Masters of the Universe

Before watching the movie:

This is a movie based on a set of toys designed by adults trying to come up with what kind of story would feel most empowering to five year old boys in the 80s. That is the standard it should be held to.

I’m not directly familiar with the Masters of the Universe franchise. I mostly know it through osmosis, but apparently Eternia being a planet distinct from Earth is not a concept unique to this movie. I always considered MOTU a pure fantasy setting, but it seems to take whatever elements make exciting stories, and again, the core concept is for five year olds, so the mashup isn’t inappropriate. I’m still not fully comfortable with Skeletor being a spacefaring warlord subsuming planets into his empire, but this can’t go as poorly as Highlander 2 did.

After watching the movie:

Eternia has been conquered by Skeletor, who sits on the throne at Castle Grayskull, holding the Sorceress of Greyskull prisoner as he siphons her magic and waits for the next moonrise to completely absorb her power. All that remains of the Eternian defenders are He-Man, Man-At-Arms, and Teela. They encounter Gwildor, a talented locksmith who invented the Cosmic Key, a device that uses cosmic resonance to open portals to anywhere in the universe, which is what allowed Skeletor to penetrate Castle Greyskull. He-Man and his allies attempt to use the prototype Cosmic Key to free the Sorceress, but Skeletor catches them and they open a portal to any random location that isn’t surrounded by Skeletor’s army. Which turns out to be New Jersey, late 1980s. Where they promptly lose the Cosmic Key, and it is found by high schoolers Julie and Kevin, who mistake it for a synthesizer. While experimenting with it, they inadvertently alert Skeletor’s forces to where the Cosmic Key is, and therefore, where He-Man is.

I have to say, I was expecting to find this best enjoyed ironically, but surprisingly, it all works and nothing is all that campy. It doesn’t seem much like the recognizable He-Man mythos, and setting the one shot at a big-budget movie on Earth seems like a bad idea on paper (I’d rather see an Eternian adventure), they don’t clash like one might expect. There’s no fish out of water element, nobody from the Eternian realm does much marveling at what Earth is like, they’re just on Earth now, and everybody’s got more important matters to attend to than gawking.

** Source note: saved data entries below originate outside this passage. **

Lemma stats_of_record s :
  stats_record s = true ->
  stats_of s = Ok (map (fun '(label, key) => (label, prop_of s key)) stat_table).
Proof.
  intros H. unfold stats_of.
  rewrite !(flat_record_prop stats_fields s) by exact H.
  reflexivity.
Qed.

Lemma stat_table_fields label key :
  In (label, key) stat_table -> In key stats_fields.
Proof.
  intros H. apply (in_map snd) in H. exact H.
Qed.

(** C8: a successful statistics fetch of a statistics record replaces the
    content of the statistics display by exactly twelve labelled cards, one
    per field, in the order of the record's fields. *)
Theorem loadMatchStats_twelve_cards net w matchId id res s :
  truthy matchId = true ->
  to_string matchId = Ok id ->
  net (trace w) (stats_request id) = Resolved res ->
  ok res = true ->
  payload res = Json s ->
  stats_record s = true ->
  loadMatchStats net matchId w =
    (Ok tt, set_children statsDisplay (stat_cards s) (log (Fetch (stats_request id)) w))
  /\ List.length (stat_cards s) = 12%nat
  /\ map snd stat_table = stats_fields.
Proof.
  intros Ht Hid Hnet Hok Hp Hs. repeat split.
  unfold loadMatchStats. rewrite Ht. cbn [negb]. apply try_ok.
  erewrite bind_ok by (apply lift_ok, Hid).
  erewrite bind_ok by (apply fetch_resolved, Hnet).
  rewrite Hok. cbn [negb].
  erewrite bind_ok by reflexivity.
  erewrite bind_ok by (unfold json; rewrite Hp; reflexivity).
  erewrite bind_ok by reflexivity.
  erewrite bind_ok by (apply lift_ok, stats_of_record, Hs).
  rewrite (for_each_cards stat_table s) by (exact Hs || exact stat_table_fields).
  unfold stat_cards. destruct w; reflexivity.
Qed.

(** At a sample record for match 5. *)
Lemma loadMatchStats_twelve_cards_witness :
  loadMatchStats (answering 200 (Json sample_stats)) (JStr "5") empty_page =
    (Ok tt,
     set_children statsDisplay (stat_cards sample_stats)
       (log (Fetch (stats_request "5")) empty_page))
  /\ List.length (stat_cards sample_stats) = 12%nat
  /\ map snd stat_table = stats_fields.
Proof.
  apply (loadMatchStats_twelve_cards (answering 200 (Json sample_stats)) empty_page
           (JStr "5") "5" {| status := 200; payload := Json sample_stats |} sample_stats);
    reflexivity.
Defined.

(** C6: for an empty (falsy) match identifier the statistics display shows
    the prompt and nothing else happens: no request is issued. *)
Theorem loadMatchStats_no_selection net w matchId :
  truthy matchId = false ->
  loadMatchStats net matchId w =
    (Ok tt,
     set_children statsDisplay [placeholder "Select a match to view statistics."] w)
  /\ trace (snd (loadMatchStats net matchId w)) = trace w.
Proof.
  intros H. unfold loadMatchStats. rewrite H. cbn [negb].
  split; [reflexivity|]. destruct w; reflexivity.
Qed.

(** Selecting the empty entry of the control. *)
Lemma loadMatchStats_no_selection_witness :
  matchSelect_change offline EmptyString empty_page =
    (Ok tt,
     set_children statsDisplay [placeholder "Select a match to view statistics."] empty_page)
  /\ trace (snd (matchSelect_change offline EmptyString empty_page)) = trace empty_page.
Proof.
  apply (loadMatchStats_no_selection offline empty_page (JStr EmptyString)); reflexivity.
Defined.

Lemma loadMatchStats_failed net w matchId id :
  truthy matchId = true ->
  to_string matchId = Ok id ->
  failed (net (trace w) (stats_request id)) = true ->
  loadMatchStats net matchId w =
    (Ok tt,
     set_children statsDisplay [placeholder "No statistics available for this match."]
       (log (Fetch (stats_request id)) w)).
Proof.
  intros Ht Hid Hf. unfold loadMatchStats. rewrite Ht. cbn [negb].
  destruct (net (trace w) (stats_request id)) as [why|res] eqn:Hnet.
  - erewrite try_throw.
    2:{ erewrite bind_ok by (apply lift_ok, Hid).
        erewrite bind_throw by (apply fetch_rejected, Hnet). reflexivity. }
    reflexivity.
  - cbn [failed] in Hf. destruct (ok res) eqn:Hok.
    + destruct (payload res) as [v|why] eqn:Hp; [discriminate|].
      erewrite try_throw.
      2:{ erewrite bind_ok by (apply lift_ok, Hid).
          erewrite bind_ok by (apply fetch_resolved, Hnet).
          rewrite Hok. cbn [negb].
          erewrite bind_ok by reflexivity.
          erewrite bind_throw by (unfold json; rewrite Hp; reflexivity).
          reflexivity. }
      reflexivity.
    + erewrite try_throw.
      2:{ erewrite bind_ok by (apply lift_ok, Hid).
          erewrite bind_ok by (apply fetch_resolved, Hnet).
          rewrite Hok. cbn [negb].
          erewrite bind_throw by reflexivity.
          reflexivity. }
      reflexivity.
Qed.

Lemma try_catch_unit (m : M unit) (h : error -> M unit) w :
  (forall e w', fst (h e w') = Ok tt) ->
  fst (try_catch m h w) = Ok tt.
Proof.
  intros H. unfold try_catch. destruct (m w) as [[[]|e] w']; [reflexivity|apply H].
Qed.

Lemma loadMatchStats_never_throws net w matchId :
  fst (loadMatchStats net matchId w) = Ok tt.
Proof.
  unfold loadMatchStats. destruct (truthy matchId); cbn [negb]; [|reflexivity].
  apply try_catch_unit. reflexivity.
Qed.

Lemma loadPlayers_never_throws net w : fst (loadPlayers net w) = Ok tt.
Proof. apply try_catch_unit. reflexivity. Qed.

Lemma loadMatches_never_throws net w : fst (loadMatches net w) = Ok tt.
Proof. apply try_catch_unit. reflexivity. Qed.

(** C7: when the statistics fetch fails, by a rejected promise, a
    non-success status or an unreadable body, the statistics display shows
    the "no statistics available" placeholder, and the operation returns
    normally; it never throws, whatever it is given. *)
Theorem loadMatchStats_failure net w matchId id :
  truthy matchId = true ->
  to_string matchId = Ok id ->
  failed (net (trace w) (stats_request id)) = true ->
  loadMatchStats net matchId w =
    (Ok tt,
     set_children statsDisplay [placeholder "No statistics available for this match."]
       (log (Fetch (stats_request id)) w))
  /\ forall net' w' matchId', fst (loadMatchStats net' matchId' w') = Ok tt.
Proof.
  intros Ht Hid Hf. split.
  - apply loadMatchStats_failed; assumption.
  - intros. apply loadMatchStats_never_throws.
Qed.

(** A 404 answer for match 5. *)
Lemma loadMatchStats_failure_witness :
  loadMatchStats (answering 404 (Json error_object)) (JStr "5") empty_page =
    (Ok tt,
     set_children statsDisplay [placeholder "No statistics available for this match."]
       (log (Fetch (stats_request "5")) empty_page))
  /\ forall net' w' matchId', fst (loadMatchStats net' matchId' w') = Ok tt.
Proof.
  apply (loadMatchStats_failure (answering 404 (Json error_object)) empty_page
           (JStr "5") "5"); reflexivity.
Defined.

(** ** Failures of the read operations *)

Lemma loadPlayers_rejected net w why :
  net (trace w) players_request = Rejected why ->
  loadPlayers net w =
    (Ok tt,
     set_children playersTableBody [placeholder "Error loading players."]
       (log (ConsoleError (TypeError why)) (log (Fetch players_request) w))).
Proof.
  intros Hnet. unfold loadPlayers. erewrite try_throw.
  2:{ erewrite bind_throw by (apply fetch_rejected, Hnet). reflexivity. }
  reflexivity.
Qed.

Lemma loadMatches_rejected net w why :
  net (trace w) matches_request = Rejected why ->
  loadMatches net w =
    (Ok tt,
     set_children matchesContainer [placeholder "Error loading matches."]
       (log (ConsoleError (TypeError why)) (log (Fetch matches_request) w))).
Proof.
  intros Hnet. unfold loadMatches. erewrite try_throw.
  2:{ erewrite bind_throw by (apply fetch_rejected, Hnet). reflexivity. }
  reflexivity.
Qed.

(** C1, as the script has it: for the player list and the match list a
    network failure shows the section's error placeholder and an empty list
    shows a different one; for the statistics a network failure and a
    non-success status both show the "no statistics available" placeholder
    and no card. *)
Theorem read_failure_placeholders net w :
  (forall why,
      net (trace w) players_request = Rejected why ->
      children (snd (loadPlayers net w)) playersTableBody
      = [placeholder "Error loading players."])
  /\ (forall st,
      net (trace w) players_request = Resolved {| status := st; payload := Json (JArr []) |} ->
      children (snd (loadPlayers net w)) playersTableBody
      = [placeholder "No players found."])
  /\ (forall why,
      net (trace w) matches_request = Rejected why ->
      children (snd (loadMatches net w)) matchesContainer
      = [placeholder "Error loading matches."])
  /\ (forall st,
      net (trace w) matches_request = Resolved {| status := st; payload := Json (JArr []) |} ->
      children (snd (loadMatches net w)) matchesContainer
      = [placeholder "No matches found."])
  /\ (forall matchId id,
      truthy matchId = true ->
      to_string matchId = Ok id ->
      (exists why, net (trace w) (stats_request id) = Rejected why) \/
      (exists res, net (trace w) (stats_request id) = Resolved res /\ ok res = false) ->
      children (snd (loadMatchStats net matchId w)) statsDisplay
      = [placeholder "No statistics available for this match."])
  /\ placeholder "Error loading players." <> placeholder "No players found."
  /\ placeholder "Error loading matches." <> placeholder "No matches found.".
Proof.
  split; [|split; [|split; [|split; [|split; [|split]]]]].
  - intros why H. rewrite (loadPlayers_rejected net w why H).
    cbn [snd]. apply children_set.
  - intros st H. rewrite (loadPlayers_records net w st [] H eq_refl).
    cbn [snd]. apply children_set.
  - intros why H. rewrite (loadMatches_rejected net w why H).
    cbn [snd]. apply children_set.
  - intros st H. rewrite (loadMatches_records net w st [] H eq_refl).
    cbn [snd]. destruct w; reflexivity.
  - intros matchId id Ht Hid Hf.
    rewrite (loadMatchStats_failed net w matchId id Ht Hid).
    + cbn [snd]. apply children_set.
    + destruct Hf as [[why ->]|(res & -> & Hok)]; [reflexivity|].
      cbn [failed]. rewrite Hok. reflexivity.
  - discriminate.
  - discriminate.
Qed.

(** On an empty page: offline, and with empty lists. *)
Lemma read_failure_placeholders_witness :
  children (snd (loadPlayers offline empty_page)) playersTableBody
  = [placeholder "Error loading players."]
  /\ children (snd (loadPlayers (answering 200 (Json (JArr []))) empty_page)) playersTableBody
     = [placeholder "No players found."]
  /\ children (snd (loadMatches offline empty_page)) matchesContainer
     = [placeholder "Error loading matches."]
  /\ children (snd (loadMatches (answering 200 (Json (JArr []))) empty_page)) matchesContainer
     = [placeholder "No matches found."]
  /\ children (snd (loadMatchStats offline (JStr "5") empty_page)) statsDisplay
     = [placeholder "No statistics available for this match."]
  /\ children (snd (loadMatchStats (answering 404 (Json error_object)) (JStr "5") empty_page))
       statsDisplay
     = [placeholder "No statistics available for this match."].
Proof.
  destruct (read_failure_placeholders offline empty_page)
    as (Hp & _ & Hm & _ & Hs & _).
  destruct (read_failure_placeholders (answering 200 (Json (JArr []))) empty_page)
    as (_ & Hp0 & _ & Hm0 & _).
  destruct (read_failure_placeholders (answering 404 (Json error_object)) empty_page)
    as (_ & _ & _ & _ & Hs404 & _).
  split; [|split; [|split; [|split; [|split]]]].
  - apply (Hp _ eq_refl).
  - apply (Hp0 200%nat eq_refl).
  - apply (Hm _ eq_refl).
  - apply (Hm0 200%nat eq_refl).
  - apply (Hs (JStr "5") "5" eq_refl eq_refl). left. eexists. reflexivity.
  - apply (Hs404 (JStr "5") "5" eq_refl eq_refl). right. eexists. split; reflexivity.
Defined.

The crossing of worlds ends up being so mundane that the movie drags a little in places. Fight scenes go on for longer than keep my interest, and the inclusion of the henchmen Evil-Lyn sends at first who are unsuccessful falls flat for someone who isn’t familiar with the lore. The police detective who gets swept up in everything is a more interesting antagonist than them, which I would probably say even if the actor didn’t have a small part in Back to the Future.

As an adventure film with ray guns, magic, swords, and oiled pecs, this could have been painfully cheesy, but it’s surprisingly levelheaded and the “kids” from Earth are even compelling themselves. The movie doesn’t go over the top in camp or in gritty realism, it just tries to be an enjoyable story, and it finds a tone that, given the source material, actually works for live action.

One thought on “Masters of the Universe

  1. nscovell August 30, 2019 / 5:26 pm

    I love this movie and remember seeing it as a very young kid that absolutely bought into the he man toy series.